Start of ENTRIES SHOWN

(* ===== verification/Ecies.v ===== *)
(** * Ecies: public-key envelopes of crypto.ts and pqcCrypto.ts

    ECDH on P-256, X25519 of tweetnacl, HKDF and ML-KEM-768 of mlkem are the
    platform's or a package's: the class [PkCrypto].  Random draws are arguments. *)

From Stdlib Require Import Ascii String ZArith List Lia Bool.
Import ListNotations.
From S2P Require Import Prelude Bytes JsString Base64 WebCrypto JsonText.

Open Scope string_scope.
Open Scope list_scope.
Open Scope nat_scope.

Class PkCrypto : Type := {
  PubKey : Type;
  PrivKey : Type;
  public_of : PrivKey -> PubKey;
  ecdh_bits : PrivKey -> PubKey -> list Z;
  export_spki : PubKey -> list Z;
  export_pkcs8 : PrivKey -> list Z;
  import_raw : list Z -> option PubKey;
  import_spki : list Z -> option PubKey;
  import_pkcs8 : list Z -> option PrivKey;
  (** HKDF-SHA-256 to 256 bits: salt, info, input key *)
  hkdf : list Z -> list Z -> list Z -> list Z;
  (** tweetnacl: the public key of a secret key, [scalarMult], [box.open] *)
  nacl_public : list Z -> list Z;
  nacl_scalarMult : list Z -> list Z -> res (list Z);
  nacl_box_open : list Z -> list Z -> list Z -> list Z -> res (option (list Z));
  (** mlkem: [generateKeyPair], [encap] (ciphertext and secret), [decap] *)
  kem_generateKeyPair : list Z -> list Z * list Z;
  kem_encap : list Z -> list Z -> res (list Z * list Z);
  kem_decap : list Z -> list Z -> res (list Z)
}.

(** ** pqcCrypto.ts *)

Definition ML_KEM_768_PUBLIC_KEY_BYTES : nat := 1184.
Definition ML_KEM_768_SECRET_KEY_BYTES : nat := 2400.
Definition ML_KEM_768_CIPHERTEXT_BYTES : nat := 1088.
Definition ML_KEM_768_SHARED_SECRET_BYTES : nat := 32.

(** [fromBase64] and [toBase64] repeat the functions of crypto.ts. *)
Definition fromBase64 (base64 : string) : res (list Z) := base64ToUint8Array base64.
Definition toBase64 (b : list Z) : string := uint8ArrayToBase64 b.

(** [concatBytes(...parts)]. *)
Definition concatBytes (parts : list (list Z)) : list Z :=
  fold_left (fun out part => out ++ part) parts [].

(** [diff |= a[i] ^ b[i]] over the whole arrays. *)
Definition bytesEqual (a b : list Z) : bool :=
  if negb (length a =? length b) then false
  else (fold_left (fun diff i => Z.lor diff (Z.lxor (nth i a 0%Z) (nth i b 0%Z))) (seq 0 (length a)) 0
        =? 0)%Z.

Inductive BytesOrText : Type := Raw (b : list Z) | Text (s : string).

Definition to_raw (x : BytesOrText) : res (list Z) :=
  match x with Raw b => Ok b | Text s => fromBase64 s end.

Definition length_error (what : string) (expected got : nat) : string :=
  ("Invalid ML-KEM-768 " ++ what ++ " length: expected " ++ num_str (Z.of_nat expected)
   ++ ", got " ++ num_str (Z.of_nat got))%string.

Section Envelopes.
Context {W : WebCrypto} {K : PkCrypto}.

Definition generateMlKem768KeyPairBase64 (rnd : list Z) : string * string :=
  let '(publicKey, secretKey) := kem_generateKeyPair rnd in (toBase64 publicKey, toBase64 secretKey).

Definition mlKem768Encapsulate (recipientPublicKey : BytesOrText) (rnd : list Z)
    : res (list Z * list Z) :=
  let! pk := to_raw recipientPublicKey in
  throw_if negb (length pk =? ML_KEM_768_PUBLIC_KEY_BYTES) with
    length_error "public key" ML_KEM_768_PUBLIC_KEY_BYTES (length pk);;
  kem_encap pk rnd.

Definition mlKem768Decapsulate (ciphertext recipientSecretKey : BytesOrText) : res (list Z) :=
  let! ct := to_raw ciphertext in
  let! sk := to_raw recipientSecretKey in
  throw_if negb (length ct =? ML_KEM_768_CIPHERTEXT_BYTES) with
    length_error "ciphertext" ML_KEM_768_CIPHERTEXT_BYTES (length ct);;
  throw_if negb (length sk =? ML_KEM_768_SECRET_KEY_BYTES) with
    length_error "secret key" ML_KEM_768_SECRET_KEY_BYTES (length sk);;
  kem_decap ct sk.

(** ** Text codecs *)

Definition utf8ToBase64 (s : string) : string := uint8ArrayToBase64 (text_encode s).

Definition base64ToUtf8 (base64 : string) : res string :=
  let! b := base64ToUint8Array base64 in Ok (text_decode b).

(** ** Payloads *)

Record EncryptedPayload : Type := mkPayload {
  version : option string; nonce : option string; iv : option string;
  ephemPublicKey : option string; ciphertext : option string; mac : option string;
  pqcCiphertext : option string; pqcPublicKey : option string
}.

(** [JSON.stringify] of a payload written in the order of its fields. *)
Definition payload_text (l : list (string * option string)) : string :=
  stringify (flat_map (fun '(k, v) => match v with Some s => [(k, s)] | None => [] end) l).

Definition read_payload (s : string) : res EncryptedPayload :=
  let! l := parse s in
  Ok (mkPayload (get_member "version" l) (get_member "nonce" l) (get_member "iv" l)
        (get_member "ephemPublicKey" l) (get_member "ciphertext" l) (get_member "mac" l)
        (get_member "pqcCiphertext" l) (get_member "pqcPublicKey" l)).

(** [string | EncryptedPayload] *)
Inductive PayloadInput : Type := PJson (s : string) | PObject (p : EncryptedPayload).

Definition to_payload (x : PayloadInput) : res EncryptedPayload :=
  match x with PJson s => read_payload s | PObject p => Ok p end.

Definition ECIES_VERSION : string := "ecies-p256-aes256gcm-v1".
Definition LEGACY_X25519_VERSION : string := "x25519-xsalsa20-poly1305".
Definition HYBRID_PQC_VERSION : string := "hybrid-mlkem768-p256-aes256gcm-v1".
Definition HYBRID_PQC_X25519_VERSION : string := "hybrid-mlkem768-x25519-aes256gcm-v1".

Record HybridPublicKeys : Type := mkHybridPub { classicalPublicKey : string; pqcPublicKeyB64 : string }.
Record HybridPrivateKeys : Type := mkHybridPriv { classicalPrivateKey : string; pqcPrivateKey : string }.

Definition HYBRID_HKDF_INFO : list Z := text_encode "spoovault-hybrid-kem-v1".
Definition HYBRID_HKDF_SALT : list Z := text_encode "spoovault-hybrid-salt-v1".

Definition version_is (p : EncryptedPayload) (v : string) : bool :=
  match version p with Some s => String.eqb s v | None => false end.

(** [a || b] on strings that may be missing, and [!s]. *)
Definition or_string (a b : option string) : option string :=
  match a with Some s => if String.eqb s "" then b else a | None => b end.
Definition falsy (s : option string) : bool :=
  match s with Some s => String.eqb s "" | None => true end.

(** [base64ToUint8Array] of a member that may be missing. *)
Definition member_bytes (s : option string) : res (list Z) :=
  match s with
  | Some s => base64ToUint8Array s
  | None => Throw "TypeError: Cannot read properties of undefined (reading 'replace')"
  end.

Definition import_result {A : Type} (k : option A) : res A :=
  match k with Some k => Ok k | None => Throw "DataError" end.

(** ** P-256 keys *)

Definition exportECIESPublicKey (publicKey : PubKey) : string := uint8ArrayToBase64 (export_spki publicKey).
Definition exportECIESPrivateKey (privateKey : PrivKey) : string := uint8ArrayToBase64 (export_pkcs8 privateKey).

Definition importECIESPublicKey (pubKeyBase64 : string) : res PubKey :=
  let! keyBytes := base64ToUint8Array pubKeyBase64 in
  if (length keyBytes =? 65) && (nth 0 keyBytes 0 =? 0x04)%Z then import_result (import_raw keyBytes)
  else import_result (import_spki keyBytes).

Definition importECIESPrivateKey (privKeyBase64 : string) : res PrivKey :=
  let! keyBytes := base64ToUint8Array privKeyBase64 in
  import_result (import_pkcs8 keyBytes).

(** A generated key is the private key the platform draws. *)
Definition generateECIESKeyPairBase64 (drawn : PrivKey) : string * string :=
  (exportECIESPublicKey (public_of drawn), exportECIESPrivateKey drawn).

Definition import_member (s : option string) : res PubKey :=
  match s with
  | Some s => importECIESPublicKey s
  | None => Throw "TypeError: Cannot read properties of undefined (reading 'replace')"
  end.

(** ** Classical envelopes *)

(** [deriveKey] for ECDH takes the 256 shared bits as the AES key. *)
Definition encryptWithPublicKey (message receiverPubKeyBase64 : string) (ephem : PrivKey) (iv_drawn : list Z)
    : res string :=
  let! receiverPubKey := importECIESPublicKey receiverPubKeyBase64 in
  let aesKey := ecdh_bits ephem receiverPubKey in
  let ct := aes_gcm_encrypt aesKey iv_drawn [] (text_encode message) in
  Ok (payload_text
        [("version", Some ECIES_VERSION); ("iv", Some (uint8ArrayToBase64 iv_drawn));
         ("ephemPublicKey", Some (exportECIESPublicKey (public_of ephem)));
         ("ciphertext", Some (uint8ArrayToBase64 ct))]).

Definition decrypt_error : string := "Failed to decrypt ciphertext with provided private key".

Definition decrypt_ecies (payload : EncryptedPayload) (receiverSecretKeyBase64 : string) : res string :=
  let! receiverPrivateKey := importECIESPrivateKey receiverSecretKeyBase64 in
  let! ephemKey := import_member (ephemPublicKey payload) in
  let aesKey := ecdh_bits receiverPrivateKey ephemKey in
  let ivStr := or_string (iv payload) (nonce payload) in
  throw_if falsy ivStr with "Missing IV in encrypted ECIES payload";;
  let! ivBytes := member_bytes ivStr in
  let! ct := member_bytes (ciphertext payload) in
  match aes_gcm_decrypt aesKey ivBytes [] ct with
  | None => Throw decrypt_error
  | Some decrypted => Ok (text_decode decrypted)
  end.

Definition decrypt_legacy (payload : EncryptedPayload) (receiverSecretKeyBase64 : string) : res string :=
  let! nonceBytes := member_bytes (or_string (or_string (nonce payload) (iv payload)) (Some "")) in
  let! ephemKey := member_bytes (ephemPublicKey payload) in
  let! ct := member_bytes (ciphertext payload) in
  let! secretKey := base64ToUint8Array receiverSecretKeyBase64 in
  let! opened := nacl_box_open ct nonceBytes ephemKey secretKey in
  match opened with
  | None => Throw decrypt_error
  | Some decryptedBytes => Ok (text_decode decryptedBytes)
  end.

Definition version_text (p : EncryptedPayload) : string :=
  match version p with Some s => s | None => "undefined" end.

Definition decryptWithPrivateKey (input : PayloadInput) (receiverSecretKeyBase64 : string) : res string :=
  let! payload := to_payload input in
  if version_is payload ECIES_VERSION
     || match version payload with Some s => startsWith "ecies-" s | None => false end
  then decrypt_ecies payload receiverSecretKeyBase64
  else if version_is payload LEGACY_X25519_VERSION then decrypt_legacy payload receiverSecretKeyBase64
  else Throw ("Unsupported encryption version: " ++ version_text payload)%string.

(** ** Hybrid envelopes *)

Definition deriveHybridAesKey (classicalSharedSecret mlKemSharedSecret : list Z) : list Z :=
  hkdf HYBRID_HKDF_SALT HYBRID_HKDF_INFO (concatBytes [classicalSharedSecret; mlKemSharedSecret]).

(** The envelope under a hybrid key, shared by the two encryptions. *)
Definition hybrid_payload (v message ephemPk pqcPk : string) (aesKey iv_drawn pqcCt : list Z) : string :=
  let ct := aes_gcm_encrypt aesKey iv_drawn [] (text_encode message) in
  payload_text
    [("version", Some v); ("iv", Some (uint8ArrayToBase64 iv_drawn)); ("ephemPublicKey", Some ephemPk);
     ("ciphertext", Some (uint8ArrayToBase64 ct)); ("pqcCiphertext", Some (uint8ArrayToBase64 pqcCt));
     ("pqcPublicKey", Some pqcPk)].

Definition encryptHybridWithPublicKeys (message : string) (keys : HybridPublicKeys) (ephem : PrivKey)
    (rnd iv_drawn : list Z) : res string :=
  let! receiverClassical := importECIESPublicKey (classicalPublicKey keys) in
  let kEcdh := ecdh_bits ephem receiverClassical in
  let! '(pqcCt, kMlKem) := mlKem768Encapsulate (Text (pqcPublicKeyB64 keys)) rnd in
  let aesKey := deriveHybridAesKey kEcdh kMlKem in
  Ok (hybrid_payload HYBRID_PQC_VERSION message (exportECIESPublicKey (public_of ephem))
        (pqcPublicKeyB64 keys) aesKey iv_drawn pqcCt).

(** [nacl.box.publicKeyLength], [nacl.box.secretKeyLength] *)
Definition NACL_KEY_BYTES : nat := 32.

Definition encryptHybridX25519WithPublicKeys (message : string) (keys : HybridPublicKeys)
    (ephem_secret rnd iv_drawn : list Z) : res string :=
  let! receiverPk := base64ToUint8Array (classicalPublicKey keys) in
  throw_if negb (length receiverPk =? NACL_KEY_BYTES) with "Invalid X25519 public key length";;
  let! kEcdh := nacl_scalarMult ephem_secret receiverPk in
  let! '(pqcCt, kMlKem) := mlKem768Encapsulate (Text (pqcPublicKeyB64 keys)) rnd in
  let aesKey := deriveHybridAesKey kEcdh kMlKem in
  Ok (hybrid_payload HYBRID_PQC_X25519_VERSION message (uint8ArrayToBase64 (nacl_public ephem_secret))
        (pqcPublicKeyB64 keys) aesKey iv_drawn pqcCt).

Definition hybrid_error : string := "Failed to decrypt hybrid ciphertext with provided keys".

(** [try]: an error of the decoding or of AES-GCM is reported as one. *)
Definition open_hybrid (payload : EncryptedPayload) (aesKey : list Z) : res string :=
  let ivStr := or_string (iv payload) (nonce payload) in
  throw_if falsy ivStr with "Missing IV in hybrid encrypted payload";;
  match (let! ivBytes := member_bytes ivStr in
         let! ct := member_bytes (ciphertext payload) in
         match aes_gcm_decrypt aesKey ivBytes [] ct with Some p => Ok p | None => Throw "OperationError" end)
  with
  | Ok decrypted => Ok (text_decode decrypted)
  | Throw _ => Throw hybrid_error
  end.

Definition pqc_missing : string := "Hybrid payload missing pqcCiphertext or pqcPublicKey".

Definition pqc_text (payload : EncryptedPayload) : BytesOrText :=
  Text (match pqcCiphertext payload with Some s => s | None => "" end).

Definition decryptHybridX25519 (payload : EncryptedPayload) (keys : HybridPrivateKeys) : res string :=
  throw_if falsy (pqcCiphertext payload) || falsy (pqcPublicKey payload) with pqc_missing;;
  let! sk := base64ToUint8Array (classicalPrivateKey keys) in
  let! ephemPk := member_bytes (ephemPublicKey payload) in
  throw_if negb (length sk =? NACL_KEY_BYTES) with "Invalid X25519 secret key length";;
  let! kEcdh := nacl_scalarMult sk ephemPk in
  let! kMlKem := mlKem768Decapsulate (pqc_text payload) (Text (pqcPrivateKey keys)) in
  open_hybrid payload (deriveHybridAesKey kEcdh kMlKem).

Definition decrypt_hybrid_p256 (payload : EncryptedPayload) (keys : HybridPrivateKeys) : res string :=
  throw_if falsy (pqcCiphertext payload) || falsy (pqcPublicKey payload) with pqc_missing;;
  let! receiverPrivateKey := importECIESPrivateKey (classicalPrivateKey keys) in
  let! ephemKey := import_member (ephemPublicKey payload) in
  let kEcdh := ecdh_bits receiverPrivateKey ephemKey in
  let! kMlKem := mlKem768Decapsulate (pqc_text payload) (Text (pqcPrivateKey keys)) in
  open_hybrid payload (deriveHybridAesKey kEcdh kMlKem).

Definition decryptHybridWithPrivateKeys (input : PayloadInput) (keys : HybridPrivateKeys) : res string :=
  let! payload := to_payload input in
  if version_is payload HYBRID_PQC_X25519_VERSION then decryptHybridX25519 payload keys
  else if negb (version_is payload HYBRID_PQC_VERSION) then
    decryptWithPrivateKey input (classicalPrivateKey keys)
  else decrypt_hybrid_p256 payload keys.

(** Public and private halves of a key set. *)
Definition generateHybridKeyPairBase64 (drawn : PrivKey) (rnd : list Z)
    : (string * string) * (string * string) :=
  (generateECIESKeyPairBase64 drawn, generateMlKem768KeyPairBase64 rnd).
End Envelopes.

End of ENTRIES SHOWN

### PROBLEM DETAILS
Return exactly the lines above from the line that has "Definition to_payload (x" through the line that has "let! keyBytes := base64ToUint8Array privKeyBase64", inclusive, and nothing else.

### OUTPUT OF THE EXERCISE
Definition to_payload (x : PayloadInput) : res EncryptedPayload :=
  match x with PJson s => read_payload s | PObject p => Ok p end.

Definition ECIES_VERSION : string := "ecies-p256-aes256gcm-v1".
Definition LEGACY_X25519_VERSION : string := "x25519-xsalsa20-poly1305".
Definition HYBRID_PQC_VERSION : string := "hybrid-mlkem768-p256-aes256gcm-v1".
Definition HYBRID_PQC_X25519_VERSION : string := "hybrid-mlkem768-x25519-aes256gcm-v1".

Record HybridPublicKeys : Type := mkHybridPub { classicalPublicKey : string; pqcPublicKeyB64 : string }.
Record HybridPrivateKeys : Type := mkHybridPriv { classicalPrivateKey : string; pqcPrivateKey : string }.

Definition HYBRID_HKDF_INFO : list Z := text_encode "spoovault-hybrid-kem-v1".
Definition HYBRID_HKDF_SALT : list Z := text_encode "spoovault-hybrid-salt-v1".

Definition version_is (p : EncryptedPayload) (v : string) : bool :=
  match version p with Some s => String.eqb s v | None => false end.

(** [a || b] on strings that may be missing, and [!s]. *)
Definition or_string (a b : option string) : option string :=
  match a with Some s => if String.eqb s "" then b else a | None => b end.
Definition falsy (s : option string) : bool :=
  match s with Some s => String.eqb s "" | None => true end.

(** [base64ToUint8Array] of a member that may be missing. *)
Definition member_bytes (s : option string) : res (list Z) :=
  match s with
  | Some s => base64ToUint8Array s
  | None => Throw "TypeError: Cannot read properties of undefined (reading 'replace')"
  end.

Definition import_result {A : Type} (k : option A) : res A :=
  match k with Some k => Ok k | None => Throw "DataError" end.

(** ** P-256 keys *)

Definition exportECIESPublicKey (publicKey : PubKey) : string := uint8ArrayToBase64 (export_spki publicKey).
Definition exportECIESPrivateKey (privateKey : PrivKey) : string := uint8ArrayToBase64 (export_pkcs8 privateKey).

Definition importECIESPublicKey (pubKeyBase64 : string) : res PubKey :=
  let! keyBytes := base64ToUint8Array pubKeyBase64 in
  if (length keyBytes =? 65) && (nth 0 keyBytes 0 =? 0x04)%Z then import_result (import_raw keyBytes)
  else import_result (import_spki keyBytes).

Definition importECIESPrivateKey (privKeyBase64 : string) : res PrivKey :=
  let! keyBytes := base64ToUint8Array privKeyBase64 in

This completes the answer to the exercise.